◆ WHAT YOU NEED TO DO
From the data below, set down exactly the lines between the one holding "fold code in" and the one holding "intros w. split.", inclusive, and no others.

### DATA IN THIS EXERCISE ###

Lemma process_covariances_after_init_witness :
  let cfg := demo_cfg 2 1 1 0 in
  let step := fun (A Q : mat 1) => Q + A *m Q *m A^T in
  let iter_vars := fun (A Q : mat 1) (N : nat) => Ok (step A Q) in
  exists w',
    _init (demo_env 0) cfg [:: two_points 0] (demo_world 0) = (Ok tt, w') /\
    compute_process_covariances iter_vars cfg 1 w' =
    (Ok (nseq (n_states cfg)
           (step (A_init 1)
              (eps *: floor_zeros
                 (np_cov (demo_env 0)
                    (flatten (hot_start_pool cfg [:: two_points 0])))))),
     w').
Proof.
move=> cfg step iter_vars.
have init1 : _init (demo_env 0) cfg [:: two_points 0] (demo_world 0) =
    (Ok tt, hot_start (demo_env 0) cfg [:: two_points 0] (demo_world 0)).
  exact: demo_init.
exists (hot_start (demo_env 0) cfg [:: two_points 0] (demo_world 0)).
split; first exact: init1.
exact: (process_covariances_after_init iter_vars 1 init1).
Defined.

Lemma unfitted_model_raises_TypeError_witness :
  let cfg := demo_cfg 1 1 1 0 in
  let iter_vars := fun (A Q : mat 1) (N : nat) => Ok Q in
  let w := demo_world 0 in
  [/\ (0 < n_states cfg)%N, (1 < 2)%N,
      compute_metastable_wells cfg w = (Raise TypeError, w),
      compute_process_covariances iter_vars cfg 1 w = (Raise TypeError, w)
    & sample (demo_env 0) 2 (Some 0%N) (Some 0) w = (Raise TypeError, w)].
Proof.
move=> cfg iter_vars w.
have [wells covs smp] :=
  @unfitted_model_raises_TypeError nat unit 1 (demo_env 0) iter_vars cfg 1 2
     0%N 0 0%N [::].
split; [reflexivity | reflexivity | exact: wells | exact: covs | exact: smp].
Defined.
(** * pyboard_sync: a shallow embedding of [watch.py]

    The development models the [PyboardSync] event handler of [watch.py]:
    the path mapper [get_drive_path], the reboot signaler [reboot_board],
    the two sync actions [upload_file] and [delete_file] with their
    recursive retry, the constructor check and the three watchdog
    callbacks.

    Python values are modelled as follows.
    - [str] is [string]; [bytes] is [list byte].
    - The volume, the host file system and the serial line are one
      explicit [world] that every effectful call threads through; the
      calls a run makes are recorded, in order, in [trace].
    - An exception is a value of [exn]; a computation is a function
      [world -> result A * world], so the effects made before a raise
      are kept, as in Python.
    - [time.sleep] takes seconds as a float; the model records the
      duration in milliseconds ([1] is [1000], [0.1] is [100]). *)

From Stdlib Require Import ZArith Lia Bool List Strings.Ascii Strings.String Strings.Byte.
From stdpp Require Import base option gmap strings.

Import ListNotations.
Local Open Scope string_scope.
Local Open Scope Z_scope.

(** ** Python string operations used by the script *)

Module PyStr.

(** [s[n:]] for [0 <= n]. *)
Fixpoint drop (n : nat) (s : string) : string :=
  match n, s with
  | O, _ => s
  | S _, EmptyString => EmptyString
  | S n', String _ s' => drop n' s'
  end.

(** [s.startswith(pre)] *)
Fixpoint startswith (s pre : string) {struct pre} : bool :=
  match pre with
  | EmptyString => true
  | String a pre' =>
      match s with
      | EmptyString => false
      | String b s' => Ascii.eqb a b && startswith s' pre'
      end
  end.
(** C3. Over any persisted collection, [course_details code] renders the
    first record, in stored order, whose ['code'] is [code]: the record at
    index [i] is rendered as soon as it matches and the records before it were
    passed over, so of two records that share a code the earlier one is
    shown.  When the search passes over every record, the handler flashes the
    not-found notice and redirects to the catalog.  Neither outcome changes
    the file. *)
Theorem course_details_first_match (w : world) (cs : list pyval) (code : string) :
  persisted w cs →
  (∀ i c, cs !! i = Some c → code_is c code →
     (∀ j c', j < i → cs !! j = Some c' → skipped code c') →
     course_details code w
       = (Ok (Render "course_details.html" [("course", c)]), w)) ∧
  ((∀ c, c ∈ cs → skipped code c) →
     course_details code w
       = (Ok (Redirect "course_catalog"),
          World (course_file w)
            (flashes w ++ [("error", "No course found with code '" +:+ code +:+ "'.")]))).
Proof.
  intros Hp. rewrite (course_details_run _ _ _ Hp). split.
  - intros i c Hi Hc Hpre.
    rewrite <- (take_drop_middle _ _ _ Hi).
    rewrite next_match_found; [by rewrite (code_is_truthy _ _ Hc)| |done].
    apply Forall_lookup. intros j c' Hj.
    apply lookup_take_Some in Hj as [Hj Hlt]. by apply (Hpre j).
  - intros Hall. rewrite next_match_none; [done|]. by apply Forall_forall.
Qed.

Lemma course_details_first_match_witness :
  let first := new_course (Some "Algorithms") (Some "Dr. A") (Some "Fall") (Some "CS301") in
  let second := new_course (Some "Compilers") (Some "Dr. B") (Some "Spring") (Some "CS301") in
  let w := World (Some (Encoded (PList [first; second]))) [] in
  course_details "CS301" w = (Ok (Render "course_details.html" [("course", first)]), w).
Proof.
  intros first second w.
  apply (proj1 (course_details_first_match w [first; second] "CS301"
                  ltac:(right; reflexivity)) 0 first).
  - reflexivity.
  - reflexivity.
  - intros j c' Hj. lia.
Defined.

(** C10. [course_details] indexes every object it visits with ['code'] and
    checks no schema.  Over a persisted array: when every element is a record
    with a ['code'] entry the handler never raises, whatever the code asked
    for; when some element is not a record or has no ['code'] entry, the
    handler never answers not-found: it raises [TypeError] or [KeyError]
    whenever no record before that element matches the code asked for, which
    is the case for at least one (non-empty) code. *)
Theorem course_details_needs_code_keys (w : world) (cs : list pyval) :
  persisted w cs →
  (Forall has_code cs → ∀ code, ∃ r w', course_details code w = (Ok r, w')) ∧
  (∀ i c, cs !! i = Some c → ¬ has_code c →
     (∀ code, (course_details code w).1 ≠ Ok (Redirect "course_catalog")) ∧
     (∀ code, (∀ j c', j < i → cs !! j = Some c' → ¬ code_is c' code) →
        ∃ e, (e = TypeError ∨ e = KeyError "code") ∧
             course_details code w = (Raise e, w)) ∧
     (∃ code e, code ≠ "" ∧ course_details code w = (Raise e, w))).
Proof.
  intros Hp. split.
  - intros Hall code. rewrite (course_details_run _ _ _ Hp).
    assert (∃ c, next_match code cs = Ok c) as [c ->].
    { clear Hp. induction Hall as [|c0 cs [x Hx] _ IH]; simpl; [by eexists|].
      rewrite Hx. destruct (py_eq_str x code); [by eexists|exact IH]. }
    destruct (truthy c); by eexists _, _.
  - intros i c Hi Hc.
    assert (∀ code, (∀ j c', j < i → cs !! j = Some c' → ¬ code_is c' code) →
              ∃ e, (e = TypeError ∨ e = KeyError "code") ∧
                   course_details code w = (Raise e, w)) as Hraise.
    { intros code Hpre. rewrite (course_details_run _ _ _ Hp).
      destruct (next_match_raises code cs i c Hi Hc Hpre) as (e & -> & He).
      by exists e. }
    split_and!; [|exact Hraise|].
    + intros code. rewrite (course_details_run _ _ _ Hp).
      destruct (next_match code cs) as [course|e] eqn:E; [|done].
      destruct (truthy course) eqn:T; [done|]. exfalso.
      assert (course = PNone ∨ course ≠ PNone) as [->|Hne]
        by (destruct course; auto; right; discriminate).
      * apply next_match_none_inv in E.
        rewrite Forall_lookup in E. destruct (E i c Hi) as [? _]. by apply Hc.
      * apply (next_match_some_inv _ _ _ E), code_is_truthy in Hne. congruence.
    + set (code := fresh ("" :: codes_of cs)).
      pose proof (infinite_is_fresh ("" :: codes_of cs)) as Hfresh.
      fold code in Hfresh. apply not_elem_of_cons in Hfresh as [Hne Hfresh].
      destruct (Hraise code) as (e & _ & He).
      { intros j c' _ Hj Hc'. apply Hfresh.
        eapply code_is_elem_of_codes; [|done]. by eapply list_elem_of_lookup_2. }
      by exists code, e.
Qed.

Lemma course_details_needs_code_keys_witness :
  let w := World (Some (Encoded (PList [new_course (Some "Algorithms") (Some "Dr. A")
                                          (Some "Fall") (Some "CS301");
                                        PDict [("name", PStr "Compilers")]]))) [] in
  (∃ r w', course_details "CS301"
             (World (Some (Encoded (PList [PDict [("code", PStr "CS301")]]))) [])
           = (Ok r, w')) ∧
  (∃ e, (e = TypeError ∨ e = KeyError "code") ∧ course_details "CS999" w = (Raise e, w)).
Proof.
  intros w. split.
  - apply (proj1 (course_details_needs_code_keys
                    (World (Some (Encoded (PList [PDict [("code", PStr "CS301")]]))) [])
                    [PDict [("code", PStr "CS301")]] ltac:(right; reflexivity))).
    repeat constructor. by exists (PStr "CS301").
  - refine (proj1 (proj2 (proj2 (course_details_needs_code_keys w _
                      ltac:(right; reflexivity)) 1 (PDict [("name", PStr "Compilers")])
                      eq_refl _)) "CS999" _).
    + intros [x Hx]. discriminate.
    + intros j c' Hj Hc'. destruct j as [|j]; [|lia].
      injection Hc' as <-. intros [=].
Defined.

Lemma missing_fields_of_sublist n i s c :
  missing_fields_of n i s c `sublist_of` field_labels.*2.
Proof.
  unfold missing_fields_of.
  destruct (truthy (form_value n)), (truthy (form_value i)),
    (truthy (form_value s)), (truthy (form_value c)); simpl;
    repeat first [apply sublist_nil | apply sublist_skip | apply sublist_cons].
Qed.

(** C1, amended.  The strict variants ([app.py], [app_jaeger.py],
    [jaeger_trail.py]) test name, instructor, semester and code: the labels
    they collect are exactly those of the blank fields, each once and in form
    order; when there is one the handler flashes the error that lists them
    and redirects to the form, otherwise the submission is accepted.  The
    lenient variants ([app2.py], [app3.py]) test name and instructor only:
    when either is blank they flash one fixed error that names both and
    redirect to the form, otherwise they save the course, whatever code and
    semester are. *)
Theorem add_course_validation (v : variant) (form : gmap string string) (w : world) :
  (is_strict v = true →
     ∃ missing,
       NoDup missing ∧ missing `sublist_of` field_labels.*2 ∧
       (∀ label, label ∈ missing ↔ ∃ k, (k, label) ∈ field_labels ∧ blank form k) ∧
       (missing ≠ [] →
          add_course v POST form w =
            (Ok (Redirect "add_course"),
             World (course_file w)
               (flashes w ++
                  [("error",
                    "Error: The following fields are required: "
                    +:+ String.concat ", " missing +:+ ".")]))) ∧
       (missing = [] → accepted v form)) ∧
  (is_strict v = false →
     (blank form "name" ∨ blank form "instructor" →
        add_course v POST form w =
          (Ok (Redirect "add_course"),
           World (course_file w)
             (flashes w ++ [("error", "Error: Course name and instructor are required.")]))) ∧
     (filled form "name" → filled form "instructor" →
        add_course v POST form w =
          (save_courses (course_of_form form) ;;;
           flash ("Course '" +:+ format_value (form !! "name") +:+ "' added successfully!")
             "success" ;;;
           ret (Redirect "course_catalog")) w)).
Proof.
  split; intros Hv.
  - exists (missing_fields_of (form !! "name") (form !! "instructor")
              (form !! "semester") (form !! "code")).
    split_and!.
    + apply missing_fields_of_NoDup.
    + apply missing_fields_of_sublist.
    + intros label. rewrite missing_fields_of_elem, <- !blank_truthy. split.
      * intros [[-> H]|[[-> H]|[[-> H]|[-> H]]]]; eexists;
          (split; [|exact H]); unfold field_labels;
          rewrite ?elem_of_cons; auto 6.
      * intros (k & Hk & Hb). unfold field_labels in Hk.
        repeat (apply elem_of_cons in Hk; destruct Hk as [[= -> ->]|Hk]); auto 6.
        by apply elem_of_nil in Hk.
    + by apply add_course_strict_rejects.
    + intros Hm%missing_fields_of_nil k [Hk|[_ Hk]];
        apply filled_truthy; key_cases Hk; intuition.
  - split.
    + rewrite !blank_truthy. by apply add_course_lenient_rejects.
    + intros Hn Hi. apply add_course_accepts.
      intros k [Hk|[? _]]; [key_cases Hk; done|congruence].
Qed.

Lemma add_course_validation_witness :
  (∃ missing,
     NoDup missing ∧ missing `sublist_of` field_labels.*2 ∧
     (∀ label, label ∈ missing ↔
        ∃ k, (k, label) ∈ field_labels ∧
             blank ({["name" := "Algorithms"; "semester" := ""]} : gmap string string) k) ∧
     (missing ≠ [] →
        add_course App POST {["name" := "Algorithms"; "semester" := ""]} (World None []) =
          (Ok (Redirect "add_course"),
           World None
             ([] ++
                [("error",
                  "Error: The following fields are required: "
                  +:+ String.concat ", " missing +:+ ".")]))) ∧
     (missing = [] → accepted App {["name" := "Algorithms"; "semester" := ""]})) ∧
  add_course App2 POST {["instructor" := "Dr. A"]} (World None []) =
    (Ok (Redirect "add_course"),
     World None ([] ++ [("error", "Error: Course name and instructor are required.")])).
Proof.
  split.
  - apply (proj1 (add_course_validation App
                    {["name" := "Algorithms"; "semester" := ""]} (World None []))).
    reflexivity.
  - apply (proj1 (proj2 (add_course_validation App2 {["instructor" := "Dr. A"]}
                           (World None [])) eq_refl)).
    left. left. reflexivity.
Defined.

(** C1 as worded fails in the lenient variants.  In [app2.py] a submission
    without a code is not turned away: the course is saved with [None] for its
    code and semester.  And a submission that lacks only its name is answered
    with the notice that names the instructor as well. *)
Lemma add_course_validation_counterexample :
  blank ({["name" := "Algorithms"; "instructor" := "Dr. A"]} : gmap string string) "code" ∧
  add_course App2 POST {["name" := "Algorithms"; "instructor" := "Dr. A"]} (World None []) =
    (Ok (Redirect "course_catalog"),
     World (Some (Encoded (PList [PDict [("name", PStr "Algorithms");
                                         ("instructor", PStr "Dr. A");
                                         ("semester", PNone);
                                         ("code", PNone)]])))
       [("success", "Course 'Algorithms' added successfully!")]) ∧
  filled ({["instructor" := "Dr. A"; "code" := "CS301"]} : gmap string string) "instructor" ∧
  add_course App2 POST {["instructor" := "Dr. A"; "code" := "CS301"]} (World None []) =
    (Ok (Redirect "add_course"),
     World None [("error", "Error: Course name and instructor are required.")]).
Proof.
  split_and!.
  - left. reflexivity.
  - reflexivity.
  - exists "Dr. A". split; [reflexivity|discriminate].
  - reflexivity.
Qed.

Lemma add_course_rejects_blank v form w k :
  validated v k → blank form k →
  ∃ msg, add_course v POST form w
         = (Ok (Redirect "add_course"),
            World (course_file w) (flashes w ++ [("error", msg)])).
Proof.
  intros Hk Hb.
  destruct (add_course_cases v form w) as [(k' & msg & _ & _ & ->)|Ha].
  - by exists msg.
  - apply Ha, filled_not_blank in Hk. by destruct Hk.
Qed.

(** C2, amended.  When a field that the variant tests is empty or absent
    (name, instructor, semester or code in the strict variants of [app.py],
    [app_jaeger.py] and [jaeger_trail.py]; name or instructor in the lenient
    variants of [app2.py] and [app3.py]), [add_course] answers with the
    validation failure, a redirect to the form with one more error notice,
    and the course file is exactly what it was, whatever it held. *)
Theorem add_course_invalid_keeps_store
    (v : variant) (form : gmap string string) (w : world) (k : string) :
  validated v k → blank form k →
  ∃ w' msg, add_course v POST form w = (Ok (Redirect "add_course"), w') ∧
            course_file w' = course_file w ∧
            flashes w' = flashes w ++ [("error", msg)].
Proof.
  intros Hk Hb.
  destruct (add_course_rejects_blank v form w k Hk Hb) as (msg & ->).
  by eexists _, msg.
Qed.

###

◆ EXERCISE RESULT
      fold code in Hfresh. apply not_elem_of_cons in Hfresh as [Hne Hfresh].
      destruct (Hraise code) as (e & _ & He).
      { intros j c' _ Hj Hc'. apply Hfresh.
        eapply code_is_elem_of_codes; [|done]. by eapply list_elem_of_lookup_2. }
      by exists code, e.
Qed.

Lemma course_details_needs_code_keys_witness :
  let w := World (Some (Encoded (PList [new_course (Some "Algorithms") (Some "Dr. A")
                                          (Some "Fall") (Some "CS301");
                                        PDict [("name", PStr "Compilers")]]))) [] in
  (∃ r w', course_details "CS301"
             (World (Some (Encoded (PList [PDict [("code", PStr "CS301")]]))) [])
           = (Ok r, w')) ∧
  (∃ e, (e = TypeError ∨ e = KeyError "code") ∧ course_details "CS999" w = (Raise e, w)).
Proof.
  intros w. split.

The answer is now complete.